Compliance

Supreme Court Ruling Did Not Resolve Church Plan Challenges

The next stage will be to determine if the hospital boards or plan committees fit within the principal-purpose definition and whether the hospitals are affiliated with a religious organization, says Tess Gee, with Miller & Chevalier.

By Rebecca Moore editors@plansponsor.com | June 14, 2017

Following oral arguments in March in three cases challenging health care organizations’ church plan status, the U.S. Supreme Court found plans maintained by principal-purpose organizations qualify as “church plans.”

However, it did not rule that the hospitals in these cases were principal-purpose organizations. Congress amended the church plan definition, adding the provision that: “A plan established and maintained for its employees ... by a church ... includes a plan maintained by an organization ... the principal purpose ... of which is the administration or funding of [such] plan ... for the employees of a church ..., if such organization is controlled by or associated with a church.”

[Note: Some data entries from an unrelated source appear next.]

(** Only an authorised request makes the reloader run.  Whatever the
    request and the state, handling it raises the signal only on a path that
    the HTTP server leaves to the handler's own key check, and only if that
    check lets the request through. *)
Theorem reload_needs_auth G fl clk pl r pg :
  peers_honest G (storageNodes fl) → maxInsertRequestSize fl < 2 ^ 32 → program_ok pg →
  event_possible fl pg (PgRequest clk pl r) →
  ∃ pg' rp, handle fl clk pl r pg = Some (pg', rp) ∧
    (pg_sighup pg' = true → pg_sighup pg = true ∨ isAuthKeyProtectedPath (rq_Path r) = true ∧ CheckAuthFlag r = None) ∧
    (∀ denied, CheckAuthFlag r = Some denied → pg_sighup pg' = pg_sighup pg).
Proof.
  intros HG Hmax Hpg Hev. destruct (program_do_ok G fl pg _ HG Hmax Hpg Hev) as (pg' & E & _). simpl in E.
  destruct (handle fl clk pl r pg) as [[pg1 rp]|] eqn:Eh; [|done]. exists pg1, rp. split; [done|]. clear E pg' Hev.
  unfold handle in Eh. destruct (route_of _ _) eqn:Er.
  5: { assert (isAuthKeyProtectedPath (rq_Path r) = true) as Hp.
       { unfold isAuthKeyProtectedPath, route_of in *. cbv zeta in *. repeat (destruct (decide _); [done|]).
         destruct (decide _); [|done]. by apply bool_decide_eq_true. }
       destruct (CheckAuthFlag r) as [denied|]; simplify_eq; [by split; [left|]|]. split; [by right|done]. }
  all: run_inv; try (split; [by left|done]).
  destruct (_ : result unit); simplify_eq; split; try done; by left.
Qed.

Lemma snapshot_request_run fl clk pl r pg : program_ok pg →
  route_of (cardinalityMetricsExposeAt fl) (rq_Path r) = RSnapshot → (∀ sent s, enc_Encode r sent s = true) →
  ∃ pg' outs, handle fl clk pl r pg = Some (pg', Some (Snapshots (mjoin outs))) ∧
    Forall2 (λ e out, ∃ e1, toSnapshot collect e [] = Some (out, true, e1)) (w_estimators (pg_world pg)) outs ∧
    Forall2 (λ e e', same_static e e' ∧ e_buckets e' = e_buckets e)
      (w_estimators (pg_world pg)) (w_estimators (pg_world pg')).
Proof.
  intros [He _ _ _ _ _] Hr Henc. unfold handle. rewrite Hr.
  assert (∀ (out sent : list snapshot), for_each (cb_next (encode_callback r)) out sent = Some (sent ++ out)) as Hsend.
  { assert (∀ sent s, cb_next (encode_callback r) sent s = Some (sent ++ [s])) as H1.
    { intros sent s. unfold cb_next, encode_callback. by rewrite Henc. }
    induction out as [|s out IH]; intros sent; [simpl; by rewrite app_nil_r|]. cbn [for_each]. rewrite H1.
    cbn [mbind option_bind]. by rewrite IH, <- app_assoc. }
  destruct (rebuild_ok (λ sent e, '(sent, _, e) ← toSnapshot (encode_callback r) e sent; Some (e, sent))
    (λ dn sent, ∃ outs, sent = mjoin outs ∧ Forall2 (λ e out, ∃ e1, toSnapshot collect e [] = Some (out, true, e1)) dn outs)
    (w_estimators (pg_world pg)) [] He) as (es' & sent & E & (outs & -> & Hout) & _ & HF); [by exists []| |].
  - intros dn sent e (outs & -> & Hout) _ Hok. pose proof Hok as [[Hf (p & A & H)] Ht Hc _].
    destruct (toSnapshot_emits p e A H Ht) as (out & e1 & E & H1 & Hs1 & Hb1 & Ht1 & Ho & Xs & HX & HU).
    rewrite (toSnapshot_fold (encode_callback r) e out e1 (mjoin outs) _ E (Hsend out (mjoin outs))). cbn [mbind option_bind].
    exists e1, (mjoin outs ++ out). split; [done|]. split.
    + exists (outs ++ [out]). split; [rewrite join_app; simpl; by rewrite app_nil_r|].
      apply Forall2_app; [done|]. constructor; [|constructor]. by exists e1.
    + split; [|done]. apply (est_ok_same e e1 p A); try done. by rewrite Hb1.
  - assert (write_snapshots r (w_estimators (pg_world pg)) = Some (es', mjoin outs)) as ->.
    { unfold write_snapshots. rewrite <- E. apply for_each_ext_in. intros [es1 s1] e _. by destruct (toSnapshot (encode_callback r) e s1) as [[[? ?] ?]|]. }
    cbn [mbind option_bind]. do 2 eexists. split; [done|]. by split.
Qed.
Lemma focusOn_hover_lights (obj : Ref) (key : string) (s : State num) :
  hover_lights (focusOn obj key s) = hover_lights s.
Proof.
  unfold focusOn. destruct obj; try reflexivity. apply move_hover_lights.
Qed.

Lemma onClick_hover_lights (s : State num) :
  hover_lights (onClick s) = hover_lights s.
Proof.
  unfold onClick. destruct (hoveredObject s); try reflexivity.
  destruct (_ || _); [apply focusOn_hover_lights|].
  destruct (_ || _); [apply focusOn_hover_lights|reflexivity].
Qed.

Lemma onMouseMove_hover_lights (x y l t w h : num) (s : State num) :
  hover_lights (onMouseMove x y l t w h s) = hover_lights s.
Proof. destruct s; reflexivity. Qed.

Lemma handleResize_hover_lights (w h : Z) (s : State num) :
  hover_lights (handleResize w h s) = hover_lights s.
Proof. destruct s; reflexivity. Qed.

Lemma destroy_hover_lights (s : State num) :
  hover_lights (destroy s) = hover_lights s.
Proof. destruct s; reflexivity. Qed.

Lemma hover_invariant_ext (s s' : State num) :
  hover_lights s' = hover_lights s -> hover_invariant s -> hover_invariant s'.
Proof.
  unfold hover_lights. intros E [H1 H2 H3 H4].
  injection E as E1 E2 E3 E4 E5 E6 E7 E8.
  split; unfold models in *; rewrite ?E1, ?E2, ?E3, ?E4, ?E5, ?E6; assumption.
Qed.

End Frames.

(** ** The hover stage (lines 137-165) *)

Section Hover.
Context {num : Type} {N : Number num}.
Local Open Scope num_scope.

(** The ancestor walk stops at the model root above the object: the roots
    are children of the scene, everything deeper is no root. *)
Lemma walk_up_finds (ms : list Object3D) (k : nat) (below : list nat) :
  In [k] ms ->
  (forall m, In m ms -> List.length m = 1%nat) ->
  walk_up ms (below ++ [k]) = ref [k].
Proof.
  intros Hin Hlen. induction below as [|b below IH]; cbn [app walk_up].
  - replace (includes ms [k]) with true; [reflexivity|].
    symmetry. apply existsb_exists. exists [k]. split; [exact Hin|apply Object3D_eqb_refl].
  - replace (includes ms (b :: below ++ [k])) with false; [exact IH|].
    symmetry. apply not_true_is_false. intros H.
    apply existsb_exists in H. destruct H as [m [Hm E]].
    apply Object3D_eqb_eq in E. subst m. apply Hlen in Hm.
    cbn in Hm. rewrite length_app in Hm. cbn in Hm. lia.
Qed.

Lemma models_roots (s : State num) :
  hover_invariant s -> forall m, In m (models s) -> List.length m = 1%nat.
Proof.
  intros [Hc Hm _ _] m. unfold models, filter_Boolean. cbn.
  destruct Hc as [Hc|[k [Hc _]]], Hm as [Hm|[k' [Hm _]]]; rewrite Hc, Hm; cbn;
    intuition (subst; reflexivity).
Qed.

Lemma hover_camera (i : FrameInput num) (s : State num) :
  hover_invariant s -> hovering_camera s i ->
  cameraTargetIntensity (hover i s) = lit 2.5 /\
  computerTargetIntensity (hover i s) = lit 0.
Proof.
  intros Hinv (target & rest & m & Hi & Hm & below & Hne & Ht).
  pose proof (models_roots s Hinv) as Hroots.
  destruct (camera_is_scene_child Hinv) as [Hu|[k [Hk _]]]; [congruence|].
  assert (m = [k]) by congruence. subst m.
  assert (Hin : In [k] (models s)).
  { unfold models. rewrite Hk. cbn. now left. }
  unfold hover. rewrite Hi.
  destruct (models s) as [|m0 ms] eqn:Hms; [destruct Hin|]. cbn [List.length Nat.ltb Nat.leb].
  destruct below as [|b below]; [congruence|]. subst target. cbn [app parent find_root].
  rewrite (walk_up_finds _ k below Hin Hroots).
  fields. rewrite Hk, Ref_eqb_refl. fields. split; reflexivity.
Qed.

Tess Gee, member in the ERISA & Employee Benefits Litigation practice at Miller & Chevalier in Washington, D.C., tells PLANSPONSOR, “These cases are not over at all for these hospitals.”

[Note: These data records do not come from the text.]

Lemma spell_checking_events language_details (enable_spellcheck : bool)
    (lemmas : list str) (ev : event) :
  ev ∈ shown (spell_checking W language_details enable_spellcheck lemmas) →
  ev = (Info, SKIPPING)
  ∨ ∃ code, ev = (Info, ATTEMPTING code)
            ∨ ev = (Warning, FILTERED_OUT_ALL code)
            ∨ ∃ e, ev = (Warning, COULD_NOT_APPLY code e).
Proof.
  destruct (spell_checking_paths W language_details enable_spellcheck lemmas)
    as [?|?|code e ? ? ?|code ? ? ? ? ?|code ? ? ? ? ?];
    unfold shown; cbn [fst]; rewrite ?elem_of_cons, elem_of_nil;
    intros Hev; destruct_or?; try done; subst ev; eauto 6.
Qed.

Lemma no_words_to_display_not_in_run pdf_bytes language_details
    (remove_stopwords enable_spellcheck : bool) :
  (Info, NO_WORDS_TO_DISPLAY)
  ∉ shown (extract_book_words W pdf_bytes language_details
             remove_stopwords enable_spellcheck).
Proof.
  rewrite extract_book_words_branches. unfold shown at 1.
  destruct (fitz_open W pdf_bytes) as [e|doc]; [cbn [fst]; not_among|].
  case_bool_decide as Htext; [cbn [fst]; not_among|].
  destruct (spacy_load W (spacy language_details)) as [nlp|] eqn:Hnlp.
  - cbn zeta. case_bool_decide as Hlemmas.
    { destruct remove_stopwords; cbn [fst app shown_before_line_99]; not_among. }
    destruct (spell_checking_nonempty W language_details enable_spellcheck
                _ Hlemmas) as [m [-> Hm]].
    rewrite bool_decide_eq_false_2 by done. cbn [fst].
    apply not_elem_of_app. split.
    + destruct remove_stopwords; cbn [app shown_before_line_99]; not_among.
    + intros [Hev|[code [Hev|[Hev|[e Hev]]]]]%spell_checking_events;
        discriminate.
  - unfold load_spacy_model. rewrite Hnlp. cbn. not_among.
Qed.

(** The page never says that the analysis found no words to display:
    the test of line 256 asks for a table without rows, and a run
    never returns one. *)
Theorem no_words_to_display_never_shown (uploaded_file : option UploadedFile)
    language_details (remove_stopwords_option enable_spellcheck_option : bool) :
  Shown (Info, NO_WORDS_TO_DISPLAY)
  ∉ analyze_pdf W uploaded_file language_details
      remove_stopwords_option enable_spellcheck_option.
Proof.
  destruct uploaded_file as [file|]; [|cbn; not_among].
  unfold analyze_pdf. cbn zeta. apply not_elem_of_app. split.
  - intros (ev & [= <-] & Hev)%list_elem_of_fmap.
    by apply no_words_to_display_not_in_run in Hev.
  - destruct (ending _) as [df| |] eqn:Hrun; [|apply not_elem_of_nil..].
    apply extract_book_words_table
      in Hrun as (doc & nlp & m & _ & _ & _ & _ & _ & Hm & ->).
    rewrite bool_decide_eq_true_2 by by apply frequency_table_nonempty.
    not_among.
Qed.

(** When the run returns a table, the page shows the events of the
    run, the success message, the first 200 rows and the two
    downloads. The downloads are made of the whole table and are named
    after the base of the file name; a row that is displayed has a
    count at least as large as that of any row that is not. *)
Theorem page_of_a_table file language_details
    (remove_stopwords_option enable_spellcheck_option : bool) df :
  let run := extract_book_words W (getvalue file) language_details
               remove_stopwords_option enable_spellcheck_option in
  ending run = Next df →
  analyze_pdf W (Some file) language_details
    remove_stopwords_option enable_spellcheck_option
  = (Shown <$> shown run)
    ++ [Success "Word analysis complete!";
        Dataframe (take 200 df);
        DownloadButton "Download Results as Excel"
          (to_excel df "WordAnalysis")
          (rsplit_dot_0 (name file) +:+ "_words.xlsx")
          "application/vnd.openxmlformats-officedocument.spreadsheetml.sheet";
        DownloadButton "Download Results as CSV"
          (to_csv df)
          (rsplit_dot_0 (name file) +:+ "_words.csv")
          "text/csv"]
  ∧ (length (take 200 df) ≤ 200)%nat
  ∧ (∀ row1 row2, row1 ∈ take 200 df → row2 ∈ drop 200 df →
       (row1.2 ≥ row2.2)%nat).
Proof.
  intros run Hrun.
  pose proof Hrun as (doc & nlp & m & _ & _ & _ & _ & _ & Hm & Hdf)%extract_book_words_table.
  split_and!.
  - unfold analyze_pdf. cbn zeta. fold run. rewrite Hrun, Hdf.
    by rewrite bool_decide_eq_true_2 by by apply frequency_table_nonempty.
  - rewrite length_take. lia.
  - intros row1 row2 [i Hi]%list_elem_of_lookup [j Hj]%list_elem_of_lookup.
    apply lookup_take_Some in Hi as [Hi Hlt].
    rewrite lookup_drop in Hj.
    eapply (StronglySorted_rows df i (200 + j)); [|lia|done..].
    rewrite Hdf. apply Sorted_StronglySorted, sort_values_Sorted. apply _.
Qed.
End Page.

(** ** The added properties at concrete runs *)

Lemma frequency_table_Permutation_witness :
  frequency_table [text "cat"; text "sit"; text "cat"]
  ≡ₚ frequency_table [text "sit"; text "cat"; text "cat"].
Proof.
  refine (frequency_table_Permutation
            [text "cat"; text "sit"; text "cat"]
            [text "sit"; text "cat"; text "cat"] _).
  compute_done.
Defined.

Lemma rows_ordered_by_count_witness :
  ((text "cat", 2%nat).2 ≥ (text "run", 1%nat).2)%nat.
Proof.
  refine (@rows_ordered_by_count sample_unicode world_cat [] English true false
            cat_table 0%nat 3%nat (text "cat", 2%nat) (text "run", 1%nat) _ _ _ _);
    compute_done.
Defined.

Lemma returned_table_has_rows_witness :
  cat_table ≠ [] ∧ Forall (λ row, 1 ≤ row.2)%nat cat_table.
Proof.
  refine (@returned_table_has_rows sample_unicode world_cat [] English true false
            cat_table _).
  compute_done.
Defined.

Lemma table_total_at_most_tokens_witness :
  ∃ doc nlp,
    fitz_open world_cat [] = inr doc
    ∧ spacy_load world_cat (spacy English) = Some nlp
    ∧ (sum_list cat_table.*2
       ≤ length (nlp_call nlp (@cleaned_text sample_unicode (concat doc))))%nat.
Proof.
  refine (@table_total_at_most_tokens sample_unicode world_cat [] English true false
            cat_table _).
  compute_done.
Defined.

Lemma spell_checking_only_removes_rows_witness :
  (text "cat", 2%nat) ∈ cat_table.
Proof.
  refine (@spell_checking_only_removes_rows sample_unicode world_cat_dictionary []
            English true [(text "cat", 2%nat)] cat_table (text "cat", 2%nat) _ _ _);
    compute_done.
Defined.

Lemma stopword_removal_rows_witness :
  (text "cat", 2%nat) ∈ cat_table
  ↔ (text "cat", 2%nat) ∈ cat_table_with_stopwords
    ∧ (text "cat", 2%nat).1 ∉ stop_words toy_nlp.
Proof.
  refine (@stopword_removal_rows sample_unicode world_cat [] English toy_nlp
            cat_table cat_table_with_stopwords (text "cat", 2%nat) _ _ _);
    compute_done.
Defined.

Lemma page_of_a_table_witness :
  @analyze_pdf sample_unicode world_cat (Some book_pdf) English true false
  = (Shown <$> shown (@extract_book_words sample_unicode world_cat
                        (getvalue book_pdf) English true false))
    ++ [Success "Word analysis complete!";
        Dataframe (take 200 cat_table);
        DownloadButton "Download Results as Excel"
          (to_excel cat_table "WordAnalysis")
          (rsplit_dot_0 (name book_pdf) +:+ "_words.xlsx")
          "application/vnd.openxmlformats-officedocument.spreadsheetml.sheet";
        DownloadButton "Download Results as CSV"
          (to_csv cat_table)
          (rsplit_dot_0 (name book_pdf) +:+ "_words.csv")
          "text/csv"]
  ∧ (length (take 200 cat_table) ≤ 200)%nat
  ∧ (∀ row1 row2, row1 ∈ take 200 cat_table → row2 ∈ drop 200 cat_table →
       (row1.2 ≥ row2.2)%nat).
Proof.
  refine (@page_of_a_table sample_unicode world_cat book_pdf English true false
            cat_table _).
  compute_done.
Defined.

She says the next stage will be to determine if the hospital boards or plan committees fit within that principal-purpose definition. The plaintiffs will also have to show they are affiliated with a religious organization.

While these determinations are legal, in part, they are very much fact-based and will have to be litigated on a case-by-case basis, Gee adds. “[Justice Elena] Kagan noted twice in separate footnotes that these were issues expressly not being addressed by the court. They were assuming committees for these three plans were principal-purpose organizations, but the issue will still have to be decided before a lower court,” she points out.

In a statement by Karen Ferguson, director of the Pension Rights Center, she says, “The court merely ruled that a religiously-affiliated entity can establish a ‘church plan’ that is exempt from federal pension law. However, the Court noted that its ruling did not address a second requirement of the law, that an exempt church plan be maintained by an ‘organization’ that has administration of the plan as its principal purpose.” She notes that the hospitals in the cases heard by the court take the position that a pension plan’s internal retirement committee is the “organization” contemplated by federal pension law.

Gee says an additional takeaway is if a sponsor of a plan thinks it falls within the church plan definition, and has gotten a determination letter from Internal Revenue Service (IRS), it doesn’t really count for much. “The Supreme Court made it clear it was not giving deference to government analyses of decisions,” she points out. “The IRS letters do say committees are principal-purpose organizations, but this isn’t expected to be given much weight in lower courts; the courts will look beyond what has been decided in the past.”

Plan sponsors that believe their plan is exempt but have no IRS letter are no worse off, because the issues will be reviewed de novo,’ Gee adds. “Plan sponsors should review the entity that is maintaining the plan and go through what the church plan exemption requires with respect to the principal-purpose organization definition to see if it satisfies the definition.”